A modern data platform build for a mid-enterprise typically runs $1.5-5M over 12-18 months, covering ingestion, modelling, governance, and a first wave of analytics use cases. Ongoing managed data operations adds $1-3M annually depending on pipeline complexity. For downstream AI/ML capability building see AI and ML consulting. Evaluate target platforms in data warehouses, business intelligence, and data integration platforms.
Frequently Asked Questions
What does a typical data platform implementation cost?
Mid-enterprise data platform on Snowflake, Databricks, or Fabric: $1.5-5M for the first 12-18 months covering ingestion, modelling, governance, and 5-10 priority analytics use cases. Ongoing data operations adds $1-3M annually. Costs scale primarily with the number of source systems and pipeline complexity, not data volume.

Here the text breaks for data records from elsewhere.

(** [liveRegistrationLocked]; [order] is the order Go ranges over the workers. *)
Definition live_in_worker (now : Time) (key : ProcessKey) (b : Broker) (id : string)
  : option ProcessRegistration :=
  match b_workers b !! id with
  | None => None
  | Some w =>
      if TimeAfter now (w_deadline w) then None
      else List.find (fun r => bool_decide (ProcessRegistration_Key r = key)) (regs_at b (w_regs w))
  end.

Fixpoint liveRegistrationLocked (order : list string) (now : Time) (key : ProcessKey) (b : Broker)
  : option ProcessRegistration :=
  match order with
  | [] => None
  | id :: order' =>
      match live_in_worker now key b id with
      | Some r => Some r
      | None => liveRegistrationLocked order' now key b
      end
  end.

(** [removeQueuedStartLocked] *)
Definition is_start_of (b : Broker) (instanceID : string) (a : nat) : bool :=
  match b_jobs b !! a with
  | Some j => is_start (mj_job j) && String.eqb (Job_InstanceID (mj_job j)) instanceID
  | None => false
  end.

Fixpoint remove_first {A} (P : A -> bool) (l : list A) : option (list A) :=
  match l with
  | [] => None
  | x :: l' => if P x then Some l' else option_map (cons x) (remove_first P l')
  end.

Definition removeQueuedStartLocked (key : ProcessKey) (instanceID : string) (b : Broker)
  : option Broker :=
  match remove_first (is_start_of b instanceID) (queue_of b key) with
  | Some q => Some (set_queues (<[key := q]> (b_queues b)) b)
  | None => None
  end.

(** ** Producer side *)

(** [ctx.Err()], then the lock, then the closed check. *)
Definition guarded {A} (ctx : option GoError) (b : Broker) (k : result A * Broker) : result A * Broker :=
  match ctx with
  | Some e => (Err e, b)
  | None => if b_closed b then (Err ErrBrokerClosed, b) else k
  end.

(** The error result of an operation. *)
Definition done_or (r : option GoError * Broker) : result unit * Broker :=
  (match fst r with Some e => Err e | None => Ok tt end, snd r).

(** [Submit]; [instanceID] is what [NewProcessInstanceID] returns. *)
Definition Submit (ctx : option GoError) (now : Time) (rand : Rand) (order : list string)
    (instanceID : string) (req : StartRequest) (b : Broker) : result string * Broker :=
  guarded ctx b
    (let key := StartRequest_Key req in
     match liveRegistrationLocked order now key b with
     | None => (Err ErrUnknownProcess, b)
     | Some reg =>
         match List.find (fun s => String.eqb (se_Id s) (sr_StartID req)) (pr_StartEvents reg) with
         | None => (Err ErrUnknownStartID, b)
         | Some start =>
             match match se_InputContract start with
                   | Some c => InputContract_Validate c (sr_Input req)
                   | None => None
                   end with
             | Some e => (Err e, b)
             | None =>
                 let b1 := set_insts (<[instanceID := empty_instance key (sr_CorrelationKey req)]>
                                        (b_insts b)) b in
                 let job := mkJob key (JobStart instanceID (sr_StartID req) (sr_Input req)
                                         (sr_CorrelationKey req)) in
                 match enqueueLocked rand job b1 with
                 | (Some e, b2) => (Err e, set_insts (delete instanceID (b_insts b2)) b2)
                 | (None, b2) =>
                     (Ok instanceID,
                      publishLocked now rand instanceID
                        (InstanceEventLifecycle ProcessStatusPending) b2)
                 end
             end
         end
     end).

Should we use a Snowflake-certified or Databricks-certified partner?
Platform certification level matters for new platform builds. Snowflake Elite and Databricks Elite partners (Slalom, Tredence, Tiger Analytics, EPAM among others) maintain dedicated centres of excellence and pre-built accelerators. For migrations from a legacy warehouse, look for partners with reference cases on your source platform.
What is data mesh and which firms deliver it?
Data mesh is a decentralised architecture pattern that assigns domain ownership of data products to business teams, with a central platform team providing infrastructure. Thoughtworks originated the concept and remains the leading delivery partner; Accenture, EPAM, and Slalom have built competing practices. Adoption requires significant operating model change.
How long does a Snowflake or Databricks migration take?
Migration from a legacy warehouse to Snowflake or Databricks: 9-18 months for a typical enterprise estate. The technical lift-and-shift is rarely the critical path; data model rationalisation, pipeline rewrites, and end-user reporting migration dominate the schedule. Most projects keep the legacy platform live for 6-12 months post-migration.
Do data engineering firms also deliver AI/ML?
Most large firms claim both, but the skill sets differ. Data engineering centres on pipelines, modelling, and governance; AI/ML engineering centres on model lifecycle and MLOps. Firms strong in both at scale are limited (EPAM, Thoughtworks, Tredence, Tiger Analytics, Fractal). For pure AI advisory and generative AI strategy, see specialist firms in the AI category.